Caught up in the Internet – New Ways of Accessing Cultural Heritage
The conference deals with the consequences and implications of the information age for libraries, archives, and museums. After a theoretical reflection on the present-day conditions regulating access to knowledge, projects and strategies of presenting our cultural heritage via the internet will be introduced from a variety of different perspectives. In this context, libraries, archives and museums represent traditional memory organizations that brokers and producers of digital knowledge – e.g. Google and Wikipedia – have equipped with novel innovative powers.
The conference focuses on the tasks and challenges linked to these innovations, as well as on the advantages and disadvantages of respective approaches. It will close by providing an outlook of how a new type of Internet can be created – one that is initiated at different venues, independently, yet equipped with a common vision, and one that offers particularly promising opportunities for preserving and sharing cultural heritage.
The conference will start with a brief analysis of the processes that have shaped the past 30 years. While the Internet’s democratic potential created corresponding demands and stirred great enthusiasm, memory organizations were slow in engaging in digitization. Why was this the case? Understanding these historical developments is crucial for understanding both the multitude of current initiatives like the Europeana, and the emergence of new actors.

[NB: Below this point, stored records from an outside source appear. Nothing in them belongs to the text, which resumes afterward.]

(* ===== verification/Step.v ===== *)
(** * Steps over an explicit world

    Code that talks to a database is a function of the world it runs in, which
    returns a value and the world after it; [None] means that the fuel of a loop
    ran out. The adapters instantiate the type of worlds. *)

From S2P Require Import Prelude.

Definition Step (W A : Type) : Type := W -> option (A * W).

Section Steps.
Context {W : Type}.

Definition ret {A} (a : A) : Step W A := fun w => Some (a, w).
Definition bind {A B} (m : Step W A) (k : A -> Step W B) : Step W B :=
  fun w => match m w with Some (a, w) => k a w | None => None end.

(** A step that always returns. *)
Definition returns {A} (m : Step W A) : Prop := forall w, is_Some (m w).
End Steps.

#[global] Arguments bind : simpl never.

Declare Scope m_scope.
Delimit Scope m_scope with m.
#[global] Open Scope m_scope.

Notation "'let*' x ':=' m 'in' k" := (bind m (fun x => k))
  (at level 10, x pattern, m at level 100, k at level 200) : m_scope.
(** [m.await.map_err(f)?] *)
Notation "'try*' x ':=' m 'else' f 'in' k" :=
  (bind m (fun r => match r with Ok x => k | Err e => ret (Err (f e)) end))
  (at level 10, x pattern, m at level 100, f at level 100, k at level 200) : m_scope.

Section Runs.
Context {W : Type}.

Lemma bind_inv {A B} (m : Step W A) (k : A -> Step W B) w b w' :
  bind m k w = Some (b, w') -> exists a w1, m w = Some (a, w1) /\ k a w1 = Some (b, w').
Proof. unfold bind. destruct (m w) as [[a w1]|]; [eauto|done]. Qed.

Lemma bind_run {A B} (m : Step W A) (k : A -> Step W B) w a w1 :
  m w = Some (a, w1) -> bind m k w = k a w1.
Proof. unfold bind. by intros ->. Qed.

Lemma ret_inv {A} (a : A) (w : W) b w' : ret a w = Some (b, w') -> b = a /\ w' = w.
Proof. unfold ret. by intros [= <- <-]. Qed.

Lemma returns_ret {A} (a : A) : returns (W := W) (ret a).
Proof. by eexists. Qed.
Lemma returns_bind {A B} (m : Step W A) (k : A -> Step W B) :
  returns m -> (forall a, returns (k a)) -> returns (bind m k).
Proof. intros Hm Hk w. destruct (Hm w) as [[a w1] Hw]. rewrite (bind_run _ _ _ _ _ Hw). apply Hk. Qed.
End Runs.

#[export] Hint Resolve returns_ret : dovecote.

(** Proves that a composed step returns, from the hints about its parts. *)
Ltac returns_step :=
  repeat first
    [ progress eauto with dovecote
    | apply returns_bind; [|intros ?]
    | match goal with |- returns (match ?x with _ => _ end) => destruct x end ].

(** Decomposes a run of a composed step, one call at a time. *)
Ltac run_inv Hr :=
  cbn [negb] in Hr;
  match type of Hr with
  | bind _ _ _ = Some (_, _) =>
      let r := fresh "r" in let w := fresh "w" in let Hm := fresh "Hm" in
      apply bind_inv in Hr as (r & w & Hm & Hr)
  | ret _ _ = Some (_, _) => apply ret_inv in Hr as [? ?]; subst
  end.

The Internet, originally a hybrid product of science and military strategy, developed dynamics that soon infiltrated the realms of economy and culture. As globalization became manifest in the Internet, and was at the same time shaped by it, the concept of a knowledge-based society developed in parallel. The Internet’s promise of bringing the radical opening and distribution of culture within reach was created with enthusiasm by this emerging knowledge-based society. However, due to unresolved legal controversies over rights, insufficient financial resources, a lack of technological expertise and inflexible mindsets, the practical realization of making cultural heritage accessible through digitalized representations turned out to be more difficult than expected.
During a period of intermediate consolidation, the cards were reshuffled and a new structure quickly emerged that will be the focus of this conference: Memory organizations have by now developed their own strategies of presenting and interconnecting cultural heritage. In part, these strategies can be understood as reactions to the activities of commercial enterprises. At the same time, new collaborative and civil society-based projects emerged that developed dynamics that remain unparalleled by commercial actors.
In today’s world, the Internet’s relevance for our shared cultural heritage and other realms depends on its open structure and is shaped by civil society, by companies that pursue commercial aims, and by public institutions. Examples of these three types of actors are Wikipedia, Google and the Europeana – in the future also the Deutsche Digitale Bibliothek (German Digital Library).
Our goal is to develop a vision of the digital future of our cultural heritage, and to identify new perspectives on how to proceed.